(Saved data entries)
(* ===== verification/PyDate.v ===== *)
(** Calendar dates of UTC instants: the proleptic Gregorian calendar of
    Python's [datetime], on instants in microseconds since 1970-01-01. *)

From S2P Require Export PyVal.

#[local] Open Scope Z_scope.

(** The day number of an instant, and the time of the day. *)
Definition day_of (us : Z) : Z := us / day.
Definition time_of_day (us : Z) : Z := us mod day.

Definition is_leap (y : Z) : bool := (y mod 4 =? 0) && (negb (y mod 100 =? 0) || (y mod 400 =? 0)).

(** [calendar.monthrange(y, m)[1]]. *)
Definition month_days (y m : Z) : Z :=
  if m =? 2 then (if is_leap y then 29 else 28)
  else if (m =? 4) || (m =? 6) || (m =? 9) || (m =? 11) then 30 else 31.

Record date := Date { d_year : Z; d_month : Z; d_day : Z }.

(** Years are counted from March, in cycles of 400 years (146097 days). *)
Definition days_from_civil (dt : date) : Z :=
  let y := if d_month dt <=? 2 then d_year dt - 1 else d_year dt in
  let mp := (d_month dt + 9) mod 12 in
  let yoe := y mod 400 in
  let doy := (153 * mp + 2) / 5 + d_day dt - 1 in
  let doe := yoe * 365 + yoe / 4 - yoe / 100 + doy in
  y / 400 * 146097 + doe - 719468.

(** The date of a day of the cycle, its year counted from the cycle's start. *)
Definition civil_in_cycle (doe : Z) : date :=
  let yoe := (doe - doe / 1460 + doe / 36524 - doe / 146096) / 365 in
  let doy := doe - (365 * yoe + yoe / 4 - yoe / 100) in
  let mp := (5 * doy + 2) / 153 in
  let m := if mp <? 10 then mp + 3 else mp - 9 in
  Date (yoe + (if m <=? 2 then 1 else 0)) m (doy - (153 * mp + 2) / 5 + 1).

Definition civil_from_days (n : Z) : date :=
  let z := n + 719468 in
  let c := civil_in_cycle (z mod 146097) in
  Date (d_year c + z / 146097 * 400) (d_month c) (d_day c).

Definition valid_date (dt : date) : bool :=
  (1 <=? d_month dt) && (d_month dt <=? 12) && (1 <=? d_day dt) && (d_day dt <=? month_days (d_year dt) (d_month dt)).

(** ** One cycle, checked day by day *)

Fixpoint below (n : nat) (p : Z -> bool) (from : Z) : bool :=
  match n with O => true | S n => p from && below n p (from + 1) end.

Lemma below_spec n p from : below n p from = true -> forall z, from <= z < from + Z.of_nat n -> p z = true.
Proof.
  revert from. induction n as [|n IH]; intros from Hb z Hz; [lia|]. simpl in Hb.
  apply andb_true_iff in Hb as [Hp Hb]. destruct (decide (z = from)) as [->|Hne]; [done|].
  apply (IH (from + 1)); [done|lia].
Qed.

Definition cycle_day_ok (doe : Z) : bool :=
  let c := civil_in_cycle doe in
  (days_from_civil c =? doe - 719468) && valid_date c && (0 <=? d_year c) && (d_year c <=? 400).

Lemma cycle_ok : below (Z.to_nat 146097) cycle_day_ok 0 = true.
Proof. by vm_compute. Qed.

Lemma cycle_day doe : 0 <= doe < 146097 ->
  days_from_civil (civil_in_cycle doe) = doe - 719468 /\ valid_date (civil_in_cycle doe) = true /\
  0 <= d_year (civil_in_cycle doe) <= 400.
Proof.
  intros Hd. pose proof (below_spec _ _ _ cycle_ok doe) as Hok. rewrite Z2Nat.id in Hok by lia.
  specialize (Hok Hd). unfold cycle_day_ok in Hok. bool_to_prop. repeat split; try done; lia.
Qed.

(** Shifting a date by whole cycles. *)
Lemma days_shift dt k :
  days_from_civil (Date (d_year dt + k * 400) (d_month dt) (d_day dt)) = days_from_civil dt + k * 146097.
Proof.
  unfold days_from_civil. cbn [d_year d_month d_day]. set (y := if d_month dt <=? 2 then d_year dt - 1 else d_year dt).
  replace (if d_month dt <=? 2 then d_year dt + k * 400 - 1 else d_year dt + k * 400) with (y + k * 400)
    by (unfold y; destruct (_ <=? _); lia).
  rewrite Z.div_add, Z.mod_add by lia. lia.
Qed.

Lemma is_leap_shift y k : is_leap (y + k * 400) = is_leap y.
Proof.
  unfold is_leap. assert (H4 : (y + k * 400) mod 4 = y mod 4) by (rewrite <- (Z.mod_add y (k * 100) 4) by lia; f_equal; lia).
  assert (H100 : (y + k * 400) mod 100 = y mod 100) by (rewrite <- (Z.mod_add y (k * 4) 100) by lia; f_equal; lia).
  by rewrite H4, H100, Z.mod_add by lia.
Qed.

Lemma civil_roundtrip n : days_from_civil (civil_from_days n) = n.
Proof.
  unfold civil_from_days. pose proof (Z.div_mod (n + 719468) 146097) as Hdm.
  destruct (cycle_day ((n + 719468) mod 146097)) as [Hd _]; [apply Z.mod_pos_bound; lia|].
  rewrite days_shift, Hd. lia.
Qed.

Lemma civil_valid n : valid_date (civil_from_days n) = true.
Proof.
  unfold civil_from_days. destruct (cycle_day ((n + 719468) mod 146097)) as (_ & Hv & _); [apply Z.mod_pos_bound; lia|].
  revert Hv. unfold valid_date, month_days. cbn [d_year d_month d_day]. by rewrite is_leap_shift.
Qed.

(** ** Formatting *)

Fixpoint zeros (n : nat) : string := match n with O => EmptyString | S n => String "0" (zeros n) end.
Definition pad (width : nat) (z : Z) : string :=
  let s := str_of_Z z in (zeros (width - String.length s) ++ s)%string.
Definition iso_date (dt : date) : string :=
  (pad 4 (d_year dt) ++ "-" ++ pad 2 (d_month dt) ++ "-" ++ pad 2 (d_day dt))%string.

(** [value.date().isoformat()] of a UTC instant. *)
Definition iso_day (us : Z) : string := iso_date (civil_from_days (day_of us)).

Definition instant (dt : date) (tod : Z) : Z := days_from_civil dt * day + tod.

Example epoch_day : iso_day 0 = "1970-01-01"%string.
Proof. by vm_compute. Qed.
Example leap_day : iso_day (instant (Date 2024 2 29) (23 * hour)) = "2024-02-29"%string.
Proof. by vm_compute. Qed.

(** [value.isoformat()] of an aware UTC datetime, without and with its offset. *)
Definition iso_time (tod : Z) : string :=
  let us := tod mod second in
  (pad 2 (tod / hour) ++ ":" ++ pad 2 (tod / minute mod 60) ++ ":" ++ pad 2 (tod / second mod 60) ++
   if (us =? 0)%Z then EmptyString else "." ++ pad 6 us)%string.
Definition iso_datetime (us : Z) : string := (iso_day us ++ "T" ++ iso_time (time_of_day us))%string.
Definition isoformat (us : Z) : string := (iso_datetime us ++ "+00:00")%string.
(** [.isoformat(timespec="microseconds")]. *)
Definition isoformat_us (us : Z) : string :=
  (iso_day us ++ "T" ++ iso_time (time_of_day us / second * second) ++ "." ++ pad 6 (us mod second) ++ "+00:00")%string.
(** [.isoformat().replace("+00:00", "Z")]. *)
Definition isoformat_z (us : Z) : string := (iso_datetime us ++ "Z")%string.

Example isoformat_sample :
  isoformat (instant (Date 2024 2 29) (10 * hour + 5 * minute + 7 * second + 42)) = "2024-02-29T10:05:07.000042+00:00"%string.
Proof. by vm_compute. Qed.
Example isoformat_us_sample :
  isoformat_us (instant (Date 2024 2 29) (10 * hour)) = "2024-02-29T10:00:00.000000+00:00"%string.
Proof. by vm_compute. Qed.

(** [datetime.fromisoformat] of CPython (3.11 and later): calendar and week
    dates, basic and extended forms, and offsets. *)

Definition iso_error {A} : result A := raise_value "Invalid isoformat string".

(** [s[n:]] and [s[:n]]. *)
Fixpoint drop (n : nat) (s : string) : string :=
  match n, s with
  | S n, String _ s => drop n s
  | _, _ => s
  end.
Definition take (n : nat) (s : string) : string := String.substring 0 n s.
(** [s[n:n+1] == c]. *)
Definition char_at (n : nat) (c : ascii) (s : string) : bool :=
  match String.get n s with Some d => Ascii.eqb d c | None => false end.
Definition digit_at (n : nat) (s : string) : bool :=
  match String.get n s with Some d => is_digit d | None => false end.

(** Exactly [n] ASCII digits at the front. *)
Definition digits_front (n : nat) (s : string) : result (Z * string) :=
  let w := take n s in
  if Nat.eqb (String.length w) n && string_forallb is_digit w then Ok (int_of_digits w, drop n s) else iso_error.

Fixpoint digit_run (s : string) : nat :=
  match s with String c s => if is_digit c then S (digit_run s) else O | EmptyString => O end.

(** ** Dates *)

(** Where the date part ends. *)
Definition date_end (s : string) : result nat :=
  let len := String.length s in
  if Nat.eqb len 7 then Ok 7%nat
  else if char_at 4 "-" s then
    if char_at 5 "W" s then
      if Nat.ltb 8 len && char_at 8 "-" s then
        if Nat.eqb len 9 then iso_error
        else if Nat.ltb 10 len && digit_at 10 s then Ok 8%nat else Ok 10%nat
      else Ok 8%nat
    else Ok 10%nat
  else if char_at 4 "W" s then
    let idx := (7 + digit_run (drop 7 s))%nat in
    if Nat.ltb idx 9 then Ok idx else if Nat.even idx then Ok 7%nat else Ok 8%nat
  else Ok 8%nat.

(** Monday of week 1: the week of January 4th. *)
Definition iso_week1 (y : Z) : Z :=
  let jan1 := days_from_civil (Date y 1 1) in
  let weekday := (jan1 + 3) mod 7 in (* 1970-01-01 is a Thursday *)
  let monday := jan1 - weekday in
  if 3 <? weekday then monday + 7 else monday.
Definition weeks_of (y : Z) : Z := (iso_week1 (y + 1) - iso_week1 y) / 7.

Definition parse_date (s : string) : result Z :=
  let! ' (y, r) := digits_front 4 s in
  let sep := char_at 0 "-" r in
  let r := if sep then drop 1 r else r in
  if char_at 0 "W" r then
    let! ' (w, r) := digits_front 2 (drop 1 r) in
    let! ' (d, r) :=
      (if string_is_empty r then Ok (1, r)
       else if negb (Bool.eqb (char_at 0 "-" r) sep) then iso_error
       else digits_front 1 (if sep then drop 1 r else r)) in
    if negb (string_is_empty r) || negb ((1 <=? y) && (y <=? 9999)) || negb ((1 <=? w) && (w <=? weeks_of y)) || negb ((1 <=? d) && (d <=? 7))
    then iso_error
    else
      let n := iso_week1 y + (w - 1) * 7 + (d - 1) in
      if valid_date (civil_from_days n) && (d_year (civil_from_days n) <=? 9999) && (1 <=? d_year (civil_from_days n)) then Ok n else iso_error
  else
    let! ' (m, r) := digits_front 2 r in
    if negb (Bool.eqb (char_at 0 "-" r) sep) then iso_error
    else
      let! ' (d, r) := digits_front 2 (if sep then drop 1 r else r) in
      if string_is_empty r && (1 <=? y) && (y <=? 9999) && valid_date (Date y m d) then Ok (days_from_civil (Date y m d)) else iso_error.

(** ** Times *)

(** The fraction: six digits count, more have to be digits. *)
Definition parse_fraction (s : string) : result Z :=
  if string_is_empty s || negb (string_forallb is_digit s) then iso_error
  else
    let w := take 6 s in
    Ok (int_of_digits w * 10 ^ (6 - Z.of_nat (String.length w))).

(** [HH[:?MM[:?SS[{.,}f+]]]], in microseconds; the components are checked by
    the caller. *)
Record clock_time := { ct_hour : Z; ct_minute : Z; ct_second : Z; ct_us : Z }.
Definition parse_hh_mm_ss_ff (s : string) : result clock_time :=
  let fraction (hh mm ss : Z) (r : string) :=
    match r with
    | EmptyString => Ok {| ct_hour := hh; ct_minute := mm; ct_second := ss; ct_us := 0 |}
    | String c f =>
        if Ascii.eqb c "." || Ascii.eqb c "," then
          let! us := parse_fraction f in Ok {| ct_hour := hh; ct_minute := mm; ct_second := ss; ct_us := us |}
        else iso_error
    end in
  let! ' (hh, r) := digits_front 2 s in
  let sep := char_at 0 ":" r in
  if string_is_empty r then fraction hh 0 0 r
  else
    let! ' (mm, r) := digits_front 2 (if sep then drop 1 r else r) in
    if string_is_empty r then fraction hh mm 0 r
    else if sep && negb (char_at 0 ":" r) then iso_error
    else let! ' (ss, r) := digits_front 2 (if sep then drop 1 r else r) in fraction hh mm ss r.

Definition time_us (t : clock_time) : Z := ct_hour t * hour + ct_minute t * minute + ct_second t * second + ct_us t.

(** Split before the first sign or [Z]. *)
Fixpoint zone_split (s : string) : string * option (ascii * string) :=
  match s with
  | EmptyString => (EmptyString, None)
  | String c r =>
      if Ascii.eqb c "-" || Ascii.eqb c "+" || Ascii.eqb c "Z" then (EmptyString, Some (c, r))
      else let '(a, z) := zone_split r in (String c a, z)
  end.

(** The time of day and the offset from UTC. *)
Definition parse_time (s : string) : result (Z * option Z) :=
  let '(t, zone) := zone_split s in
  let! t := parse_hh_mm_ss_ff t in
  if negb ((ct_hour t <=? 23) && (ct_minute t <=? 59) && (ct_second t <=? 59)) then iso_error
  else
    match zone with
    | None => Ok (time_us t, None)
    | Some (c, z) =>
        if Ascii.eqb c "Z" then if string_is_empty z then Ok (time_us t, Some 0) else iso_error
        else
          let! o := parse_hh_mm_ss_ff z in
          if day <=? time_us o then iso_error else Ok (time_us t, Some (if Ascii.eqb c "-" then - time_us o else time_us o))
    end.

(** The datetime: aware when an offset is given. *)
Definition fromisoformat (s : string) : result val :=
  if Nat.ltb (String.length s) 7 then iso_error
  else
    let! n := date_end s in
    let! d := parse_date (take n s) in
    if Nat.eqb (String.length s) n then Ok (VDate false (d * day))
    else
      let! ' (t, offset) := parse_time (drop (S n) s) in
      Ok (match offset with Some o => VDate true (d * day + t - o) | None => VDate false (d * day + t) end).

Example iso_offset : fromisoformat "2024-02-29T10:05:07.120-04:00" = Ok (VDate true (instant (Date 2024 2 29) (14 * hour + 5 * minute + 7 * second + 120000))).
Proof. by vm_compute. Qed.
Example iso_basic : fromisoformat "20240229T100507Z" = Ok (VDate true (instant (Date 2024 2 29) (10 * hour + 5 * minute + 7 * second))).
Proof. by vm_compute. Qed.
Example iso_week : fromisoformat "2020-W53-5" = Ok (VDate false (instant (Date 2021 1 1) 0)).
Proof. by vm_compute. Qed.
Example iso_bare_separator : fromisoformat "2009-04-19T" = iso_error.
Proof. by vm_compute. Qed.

**Task brief:**
Whichever lines of the data include the word "negb", pull them out.

**Answer to the exercise:**
Definition is_leap (y : Z) : bool := (y mod 4 =? 0) && (negb (y mod 100 =? 0) || (y mod 400 =? 0)).
       else if negb (Bool.eqb (char_at 0 "-" r) sep) then iso_error
    if negb (string_is_empty r) || negb ((1 <=? y) && (y <=? 9999)) || negb ((1 <=? w) && (w <=? weeks_of y)) || negb ((1 <=? d) && (d <=? 7))
    if negb (Bool.eqb (char_at 0 "-" r) sep) then iso_error
  if string_is_empty s || negb (string_forallb is_digit s) then iso_error
    else if sep && negb (char_at 0 ":" r) then iso_error
  if negb ((ct_hour t <=? 23) && (ct_minute t <=? 59) && (ct_second t <=? 59)) then iso_error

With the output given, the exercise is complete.